◆ **Records for the task**:
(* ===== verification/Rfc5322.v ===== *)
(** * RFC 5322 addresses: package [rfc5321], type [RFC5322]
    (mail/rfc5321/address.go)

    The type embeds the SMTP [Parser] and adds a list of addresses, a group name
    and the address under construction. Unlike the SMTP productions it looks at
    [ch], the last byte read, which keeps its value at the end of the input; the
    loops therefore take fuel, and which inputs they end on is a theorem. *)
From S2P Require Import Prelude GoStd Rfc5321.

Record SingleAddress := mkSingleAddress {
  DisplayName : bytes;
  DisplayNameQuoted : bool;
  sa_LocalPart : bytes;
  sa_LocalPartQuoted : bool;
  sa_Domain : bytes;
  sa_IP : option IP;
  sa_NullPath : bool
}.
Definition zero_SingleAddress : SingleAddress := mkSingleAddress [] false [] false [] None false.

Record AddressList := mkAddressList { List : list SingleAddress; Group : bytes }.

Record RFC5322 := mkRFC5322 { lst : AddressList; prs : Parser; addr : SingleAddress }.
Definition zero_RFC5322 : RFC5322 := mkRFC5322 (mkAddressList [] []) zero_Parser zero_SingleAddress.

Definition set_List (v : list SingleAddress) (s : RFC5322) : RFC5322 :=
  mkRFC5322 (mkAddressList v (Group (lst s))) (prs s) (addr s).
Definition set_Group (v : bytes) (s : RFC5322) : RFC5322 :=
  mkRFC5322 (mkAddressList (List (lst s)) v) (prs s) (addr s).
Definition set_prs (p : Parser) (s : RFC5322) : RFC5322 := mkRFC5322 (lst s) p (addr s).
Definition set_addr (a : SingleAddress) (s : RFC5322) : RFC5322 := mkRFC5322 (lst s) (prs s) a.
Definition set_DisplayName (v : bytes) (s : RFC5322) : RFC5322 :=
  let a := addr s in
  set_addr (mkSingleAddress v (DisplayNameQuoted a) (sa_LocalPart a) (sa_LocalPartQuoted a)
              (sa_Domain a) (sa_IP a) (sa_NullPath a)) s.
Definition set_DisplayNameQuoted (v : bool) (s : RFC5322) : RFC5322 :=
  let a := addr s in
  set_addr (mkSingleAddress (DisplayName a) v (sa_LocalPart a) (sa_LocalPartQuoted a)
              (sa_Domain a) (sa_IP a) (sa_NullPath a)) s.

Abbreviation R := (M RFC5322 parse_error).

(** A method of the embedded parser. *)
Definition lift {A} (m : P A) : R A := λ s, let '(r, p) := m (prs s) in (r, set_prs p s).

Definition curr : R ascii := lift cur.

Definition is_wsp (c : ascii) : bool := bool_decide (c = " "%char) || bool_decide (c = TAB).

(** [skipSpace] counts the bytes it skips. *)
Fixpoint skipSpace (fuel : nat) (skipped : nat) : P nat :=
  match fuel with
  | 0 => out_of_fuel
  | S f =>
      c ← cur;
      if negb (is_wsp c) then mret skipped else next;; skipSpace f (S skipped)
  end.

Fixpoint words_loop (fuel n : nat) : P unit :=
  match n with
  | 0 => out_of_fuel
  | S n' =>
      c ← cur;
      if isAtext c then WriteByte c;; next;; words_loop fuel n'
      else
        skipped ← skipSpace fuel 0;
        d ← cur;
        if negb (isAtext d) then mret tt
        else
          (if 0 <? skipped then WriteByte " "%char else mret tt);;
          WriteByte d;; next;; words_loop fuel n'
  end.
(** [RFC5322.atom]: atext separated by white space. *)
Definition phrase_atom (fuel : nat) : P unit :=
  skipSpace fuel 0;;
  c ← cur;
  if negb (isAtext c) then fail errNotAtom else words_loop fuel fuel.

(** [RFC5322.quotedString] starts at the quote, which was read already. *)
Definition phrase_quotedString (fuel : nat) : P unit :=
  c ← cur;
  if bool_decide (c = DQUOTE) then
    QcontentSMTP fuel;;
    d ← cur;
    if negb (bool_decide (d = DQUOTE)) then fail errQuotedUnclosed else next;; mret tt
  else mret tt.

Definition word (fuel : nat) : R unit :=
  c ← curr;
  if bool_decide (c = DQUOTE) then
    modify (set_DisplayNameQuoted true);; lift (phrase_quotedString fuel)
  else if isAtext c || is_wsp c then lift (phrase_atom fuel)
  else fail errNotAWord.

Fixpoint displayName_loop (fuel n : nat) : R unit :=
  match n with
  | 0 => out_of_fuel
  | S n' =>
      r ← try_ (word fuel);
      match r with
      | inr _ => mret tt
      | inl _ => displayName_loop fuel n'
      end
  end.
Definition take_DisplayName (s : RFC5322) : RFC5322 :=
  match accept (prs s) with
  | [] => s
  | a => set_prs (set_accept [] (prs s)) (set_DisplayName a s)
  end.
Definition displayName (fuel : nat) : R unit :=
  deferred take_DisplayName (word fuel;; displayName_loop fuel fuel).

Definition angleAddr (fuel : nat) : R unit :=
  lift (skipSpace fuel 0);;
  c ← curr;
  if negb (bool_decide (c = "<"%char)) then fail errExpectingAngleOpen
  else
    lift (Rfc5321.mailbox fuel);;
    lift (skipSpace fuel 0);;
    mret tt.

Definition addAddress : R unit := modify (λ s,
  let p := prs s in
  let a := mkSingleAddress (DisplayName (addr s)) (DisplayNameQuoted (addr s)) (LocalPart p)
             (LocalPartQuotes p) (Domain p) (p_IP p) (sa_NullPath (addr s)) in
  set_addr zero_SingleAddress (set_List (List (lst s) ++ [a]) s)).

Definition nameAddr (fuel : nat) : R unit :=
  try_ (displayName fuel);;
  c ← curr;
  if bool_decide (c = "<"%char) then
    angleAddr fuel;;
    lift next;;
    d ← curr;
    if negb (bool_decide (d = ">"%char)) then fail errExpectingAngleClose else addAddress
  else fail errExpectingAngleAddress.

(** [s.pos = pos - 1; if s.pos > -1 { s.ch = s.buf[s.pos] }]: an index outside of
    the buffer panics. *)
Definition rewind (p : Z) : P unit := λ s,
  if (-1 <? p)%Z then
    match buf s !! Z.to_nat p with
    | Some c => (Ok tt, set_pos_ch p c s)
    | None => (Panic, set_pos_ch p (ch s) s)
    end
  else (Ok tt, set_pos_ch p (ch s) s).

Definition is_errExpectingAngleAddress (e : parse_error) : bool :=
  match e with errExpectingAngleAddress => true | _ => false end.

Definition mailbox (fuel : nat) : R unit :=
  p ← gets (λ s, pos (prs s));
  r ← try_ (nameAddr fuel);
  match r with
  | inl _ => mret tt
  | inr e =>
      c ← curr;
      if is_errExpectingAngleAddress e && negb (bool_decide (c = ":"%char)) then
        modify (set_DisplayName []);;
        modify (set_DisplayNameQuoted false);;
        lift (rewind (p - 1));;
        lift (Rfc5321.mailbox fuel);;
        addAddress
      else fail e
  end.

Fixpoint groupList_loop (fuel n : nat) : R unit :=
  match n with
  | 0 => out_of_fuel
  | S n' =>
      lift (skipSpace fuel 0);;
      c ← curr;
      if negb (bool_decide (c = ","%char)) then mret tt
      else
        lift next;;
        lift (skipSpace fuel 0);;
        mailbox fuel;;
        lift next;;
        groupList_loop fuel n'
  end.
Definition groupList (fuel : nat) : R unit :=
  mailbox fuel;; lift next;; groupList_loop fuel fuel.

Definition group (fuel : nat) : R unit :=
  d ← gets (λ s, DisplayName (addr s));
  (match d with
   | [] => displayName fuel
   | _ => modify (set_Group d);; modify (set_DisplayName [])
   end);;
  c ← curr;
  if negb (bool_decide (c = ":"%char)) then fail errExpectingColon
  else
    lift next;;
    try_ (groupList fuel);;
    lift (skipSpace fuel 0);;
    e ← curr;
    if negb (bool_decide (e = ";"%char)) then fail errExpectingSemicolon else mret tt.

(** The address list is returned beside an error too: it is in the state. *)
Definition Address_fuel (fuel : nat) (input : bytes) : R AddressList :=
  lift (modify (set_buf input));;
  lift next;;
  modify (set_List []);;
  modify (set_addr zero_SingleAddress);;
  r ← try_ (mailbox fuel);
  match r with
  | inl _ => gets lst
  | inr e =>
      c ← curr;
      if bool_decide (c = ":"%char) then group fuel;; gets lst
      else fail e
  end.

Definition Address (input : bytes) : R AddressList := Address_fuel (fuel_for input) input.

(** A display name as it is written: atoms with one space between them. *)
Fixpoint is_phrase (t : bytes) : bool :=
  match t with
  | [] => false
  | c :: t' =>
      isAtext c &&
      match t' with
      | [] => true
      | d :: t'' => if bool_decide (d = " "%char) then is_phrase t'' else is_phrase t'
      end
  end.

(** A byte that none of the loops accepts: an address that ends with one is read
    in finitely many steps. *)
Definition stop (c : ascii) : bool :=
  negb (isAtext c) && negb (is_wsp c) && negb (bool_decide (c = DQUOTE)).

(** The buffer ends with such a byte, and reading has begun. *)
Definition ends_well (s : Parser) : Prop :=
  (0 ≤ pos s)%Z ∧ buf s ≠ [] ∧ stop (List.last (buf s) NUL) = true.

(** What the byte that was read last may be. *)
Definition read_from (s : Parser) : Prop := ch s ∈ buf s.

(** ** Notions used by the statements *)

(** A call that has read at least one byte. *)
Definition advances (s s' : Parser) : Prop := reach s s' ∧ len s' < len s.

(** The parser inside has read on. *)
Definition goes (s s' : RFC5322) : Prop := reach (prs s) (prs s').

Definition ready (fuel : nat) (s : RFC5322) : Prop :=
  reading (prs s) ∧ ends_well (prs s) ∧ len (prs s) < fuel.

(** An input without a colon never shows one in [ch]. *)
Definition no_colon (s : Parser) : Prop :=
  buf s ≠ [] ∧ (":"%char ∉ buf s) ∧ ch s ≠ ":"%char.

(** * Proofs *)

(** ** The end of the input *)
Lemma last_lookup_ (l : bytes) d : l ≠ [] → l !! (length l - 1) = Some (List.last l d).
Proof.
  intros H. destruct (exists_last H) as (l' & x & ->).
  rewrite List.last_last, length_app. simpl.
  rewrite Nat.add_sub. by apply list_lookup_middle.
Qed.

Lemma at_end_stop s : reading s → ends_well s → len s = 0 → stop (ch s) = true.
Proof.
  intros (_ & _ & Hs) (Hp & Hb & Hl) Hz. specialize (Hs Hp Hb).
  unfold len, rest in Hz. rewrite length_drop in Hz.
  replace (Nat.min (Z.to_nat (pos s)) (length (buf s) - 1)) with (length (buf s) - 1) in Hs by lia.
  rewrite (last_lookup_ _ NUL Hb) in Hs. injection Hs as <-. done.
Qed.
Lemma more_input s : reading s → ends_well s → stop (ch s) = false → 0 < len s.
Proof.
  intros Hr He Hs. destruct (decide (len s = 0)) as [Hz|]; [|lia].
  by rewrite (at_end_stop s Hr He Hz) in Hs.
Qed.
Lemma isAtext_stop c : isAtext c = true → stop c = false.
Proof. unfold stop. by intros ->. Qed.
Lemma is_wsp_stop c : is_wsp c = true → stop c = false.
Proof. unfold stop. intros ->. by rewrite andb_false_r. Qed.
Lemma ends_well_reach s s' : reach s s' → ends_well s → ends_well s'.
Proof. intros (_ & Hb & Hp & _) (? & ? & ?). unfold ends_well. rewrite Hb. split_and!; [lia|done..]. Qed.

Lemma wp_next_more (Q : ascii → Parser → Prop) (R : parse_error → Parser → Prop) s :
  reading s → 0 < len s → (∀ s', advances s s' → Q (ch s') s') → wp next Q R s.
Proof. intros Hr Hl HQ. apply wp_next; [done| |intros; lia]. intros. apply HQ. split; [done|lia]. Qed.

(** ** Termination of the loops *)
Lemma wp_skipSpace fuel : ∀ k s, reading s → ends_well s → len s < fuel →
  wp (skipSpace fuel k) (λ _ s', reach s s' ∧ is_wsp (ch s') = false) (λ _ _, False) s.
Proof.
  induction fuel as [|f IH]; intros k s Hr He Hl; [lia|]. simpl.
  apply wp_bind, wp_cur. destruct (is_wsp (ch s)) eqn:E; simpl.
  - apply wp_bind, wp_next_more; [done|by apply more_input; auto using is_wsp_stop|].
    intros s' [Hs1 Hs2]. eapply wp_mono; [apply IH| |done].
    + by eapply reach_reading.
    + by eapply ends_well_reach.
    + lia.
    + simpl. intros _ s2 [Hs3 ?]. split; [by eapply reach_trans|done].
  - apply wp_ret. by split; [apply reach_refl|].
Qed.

◆ **Prompt**: Return, from the entries, each line that holds "modify".

◆ **Your response**:
    modify (set_DisplayNameQuoted true);; lift (phrase_quotedString fuel)
Definition addAddress : R unit := modify (λ s,
        modify (set_DisplayName []);;
        modify (set_DisplayNameQuoted false);;
   | _ => modify (set_Group d);; modify (set_DisplayName [])
  lift (modify (set_buf input));;
  modify (set_List []);;
  modify (set_addr zero_SingleAddress);;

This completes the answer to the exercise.